Sunday, July 21, 2024

Suspect and K9 police dog killed in incident in Campbell River


A police-related incident near Campbell River Thursday has resulted in the death of one man as well as a RCMP Police Service Dog.

Just before 9 a.m. this morning, an RCMP officer in Campbell River attempted to stop a vehicle in relation to an outstanding warrant, when the vehicle fled the area.

A short time later, the suspect’s vehicle was located in the parking lot of Tim Hortons in the 2000 block of the South Island Highway.

An RCMP officer boxed in the vehicle before approaching the suspect with a police service dog.

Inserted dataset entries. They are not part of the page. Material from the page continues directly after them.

Lemma v3_reach : vreach clock 10 v3 hist.
Proof.
  assert (R1 : vreach clock 10 v1 [MkDelta 1 [7; 8] [1; 2]]).
  { apply (vr_update clock 10 10 1%nat 5 0 1 (Some c1) v0 v1 []); [constructor|lia|done|by constructor|done]. }
  assert (R2 : vreach clock 10 v2 [MkDelta 1 [7; 8] [1; 2]; MkDelta 2 [] []]).
  { apply (vr_update clock 10 10 2%nat 5 1 2 None v1 v2 _ R1); [lia|done|by repeat constructor|done]. }
  apply (vr_update clock 10 10 3%nat 5 2 3 (Some c3) v2 v3 _ R2); [lia|done|by repeat constructor|done].
Qed.
End SchemaEx.

Lemma Check_sound_witness :
  Check SchemaEx.clock SchemaEx.v3 9 2 [7] = Some (None, ResultSucc) /\
  forall id a, id ∈ [7] -> ~ changed_since SchemaEx.hist 2 id a.
Proof.
  split; [by vm_compute|].
  refine (proj2 (proj2 (proj2 (proj2 (Check_sound SchemaEx.clock 10 SchemaEx.v3 SchemaEx.hist 9 2 [7] None SchemaEx.v3_reach _ _ _))))).
  - discriminate.
  - reflexivity.
  - by vm_compute.
Defined.

Lemma Check_changes_witness :
  Check SchemaEx.clock SchemaEx.v3 9 1 [9; 8] = Some (Some (MkChange [8; 9] [4; 1] (Some 3%nat) true), ResultFail) /\
  exists c r, Check SchemaEx.clock SchemaEx.v3 9 1 [9; 8] = Some (c, r) /\
    (covered (deltaSchemaInfos SchemaEx.v3) 1 ->
     (c = None /\ r = ResultSucc /\ forall id a, id ∈ [9; 8] -> ~ changed_since SchemaEx.hist 1 id a) \/
     (exists rc, c = Some rc /\ r = ResultFail /\ PhyTblIDS rc <> [] /\ SchemaSpec.reports rc SchemaEx.hist 1 [9; 8] /\
        LatestSchemaReplicant rc = latestSchemaReplicant SchemaEx.v3)) /\
    (~ covered (deltaSchemaInfos SchemaEx.v3) 1 -> c = None /\ r = ResultFail).
Proof.
  split; [by vm_compute|].
  apply (Check_changes SchemaEx.clock 10 SchemaEx.v3 SchemaEx.hist 9 1 [9; 8] SchemaEx.v3_reach);
    [done|discriminate|reflexivity|discriminate].
Defined.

A confrontation occurred, resulting in the K9 being stabbed by the suspect and the man being shot.

Both the police service dog and suspect were pronounced dead on scene. BC RCMP have confirmed PSD Gator was the K9 killed in the line of duty.

PSD Gator was born May 1st, 2014 and spent his entire service with partner and handler since June 10th, 2016 in Campbell River.

The police dog handler was also treated for a knife wound. No other people were injured.

“It is with great sadness that we share that earlier today our Police Service Dog Gator died while assisting with a call in Campbell River,” said Deputy Commissioner Dwayne McDonald, the Commanding Officer of BC RCMP

“Our dogs are valuable police resources that provide operational assistance on a daily basis, companionship for employees and act as community ambassadors for our detachments. PSD Gator was no exception,” said McDonald.

Gator was involved in a variety of files including finding a distraught man in a snowfall and helping with the arrest of a knife wielding man who robbed a store.

“The loss of Gator has affected the detachment,” said Inspector Jeff Preston, Officer in Charge of the Campbell River RCMP.

“The loss of Campbell River’s Police Dog Service Gator today, is something I never thought I would have to endure. The importance of the role he played in keeping our community safe will not be forgotten,” added Preston.

The case has been turned over to the IIO BC.